Automedicação em debate no século XXI
Enviada em 24/03/2023
Apesar da facilidade de obter informações nos dias atuais, diversas pessoas ou não se informam de determinados assuntos ou se informam de maneira inadequada. É o caso da automedicação, pelo fato de ser “cômodo” não ter que passar por um médico para saber qual medicamento usar e como usar, diversos indivíduos optam pelo caminho mais fácil, porém, bastante perigoso. Grande parte desses episódios se ocasionam por influencia de terceiros - parentes, amigos e principalmente, influenciadores - o que acaretam em: agravamento da doença, depêndencia, intoxicação e morte.
Em primeiro lugar, é nítido o poder de persuasão que a internet e os influenciadores têm sobre os telespectadores.
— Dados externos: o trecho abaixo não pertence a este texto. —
(** [rb_augment_erase_begin] returns a node that stays in the tree; there is
    none when the node is the only one. *)
Lemma wp_augment_erase_begin {A} rt c kx l x r (k : Z → prog A) Φ :
  rb_whole rt (plug c (T kx l x r)) -∗
  (∀ y, ⌜y ∈ others c l r ∨ y = 0 ∧ others c l r = []⌝ -∗
     rb_whole rt (plug c (T kx l x r)) -∗ wp (k y) Φ) -∗
  wp (rb_augment_erase_begin x ≫= k) Φ.
Proof.
  iIntros "Ht Hk". iDestruct (rb_plug with "Ht") as "[Hc (Hx & Hl & Hr)]". fold rb_tree.
  unfold rb_augment_erase_begin. cbn [root_of]. rb_steps.
  destruct (decide (r = E)) as [->|Hr]; [destruct (decide (l = E)) as [->|Hl]|].
  - cbn. rb_steps. iApply ("Hk" with "[%] [-]"); [|iApply rb_plug; iFrame].
    destruct c as [|f c]; [by right|left].
    apply (parent_around (f :: c) E). done.
  - iDestruct (tree_truthy with "Hl") as %Tl; [done|]. rw Tl. cbn. wp_steps.
    iApply ("Hk" with "[%] [-]"); [|iApply rb_plug; iFrame]. left. pose proof (root_in l Hl).
    unfold others. set_solver.
  - iDestruct (tree_truthy with "Hr") as %Tr; [done|]. rw Tr. cbn.
    destruct (decide (l = E)) as [->|Hl].
    + cbn. wp_steps. iApply ("Hk" with "[%] [-]"); [|iApply rb_plug; iFrame]. left.
      pose proof (root_in r Hr). unfold others. set_solver.
    + iDestruct (tree_truthy with "Hl") as %Tl; [done|]. rw Tl. cbn. iApply wp_assoc.
      iApply (wp_next rt c kx l x r with "[Hc Hx Hl Hr]"); [iApply rb_plug; iFrame|]. iIntros "Ht".
      rw head_app head_min //. by iApply (wp_deepest with "Ht Hk").
Qed.

(** ** Walking over a tree *)

(** [for (n = rb_first(root); n; n = rb_next(n))] *)
Fixpoint walk_from (fuel : nat) (n : Z) : prog (list Z) :=
  match fuel with
  | O => out_of_fuel
  | S fuel => if truthy n then m ← rb_next n; ns ← walk_from fuel m; mret (n :: ns) else mret []
  end.

Definition rb_walk (root : Z) : prog (list Z) :=
  n ← rb_first root; fuel ← mem_fuel; walk_from fuel n.

Lemma wp_walk_from {A} rt t fuel l1 l2 (k : list Z → prog A) Φ :
  (length l2 < fuel)%nat → elements t = l1 ++ l2 →
  rb_whole rt t -∗ (rb_whole rt t -∗ wp (k l2) Φ) -∗ wp (walk_from fuel (ptr_of (head l2)) ≫= k) Φ.
Proof.
  revert l1 l2 k. induction fuel as [|fuel IH]; intros l1 l2 k Hf He; [lia|]. iIntros "Ht Hk".
  cbn [walk_from].
  destruct l2 as [|x l2]; [cbn; wp_steps; by iApply "Hk"|].
  destruct (node_at t [] l1 x l2 He) as (c & kx & l & r & E & Hb & Ha).
  change (plug [] t) with t in E.
  cbn in Ha. rw right_id_L in Ha. rw -E. iDestruct (rb_plug with "Ht") as "[Hc (Hx & Hl & Hr)]".
  fold rb_tree.
  iDestruct (rb_node_addr with "Hx") as %Hx. cbn [head ptr_of default]. rw truthy_addr //.
  iApply wp_assoc.
  iApply (wp_next rt c kx l x r with "[Hc Hx Hl Hr]"); [iApply rb_plug; iFrame|]. iIntros "Ht".
  rw Ha E. cbn in Hf.
  iApply wp_assoc. iApply (IH (l1 ++ [x]) with "Ht"); [lia|by rw -assoc_L|]. iIntros "Ht". wp_steps.
  by iApply "Hk".
Qed.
Nesse viés, se torna comum ver pessoas querendo seguir os treinos, dietas e até mesmo os medicamentos utilizados por estes; hábito que coloca a saúde do individuo em vulnerabilidade. De acordo com o Conselho Federal De Farmácia, quase metade da população brasileira (47%) se automedica no mínimo uma vez ao mês, pode-se dizer que muitos desses se “consultam” com amigos/parentes e por verem a eficácia de determinados medicamentos nessas pessoas próximas, sentem-se confiantes para o uso sem prescrição médica. Vale salientar que a venda de medicamentos com ausência de receita é ilegal, para situações como esta o Projeto de Lei 723/2019 determina advertências e recomendações para consulta com um profissional competênte.
Em segundo lugar, os danos colaterais dessa prática constante, podem trazer consequências não só indivíduais mas para a saúde pública. Nesse contexto, por indicação do ex presidente: Jair Messias Bolsonaro (indivíduo com grande influência) em 2019, grande parte dos cidadãos brasileiros passaram a consumir a Ivermectina no intuito de combater o Covid-19. Os efeitos colaterais desse vermífugo vão de sintomas como: náuseas, vomitos, diarreia, tontura até casos mais severos - coma e morte-. Além de já confestionados com pessoas infectadas do vírus, muitos hospitais tiveram que prestar socorro à essas situações de automedicação.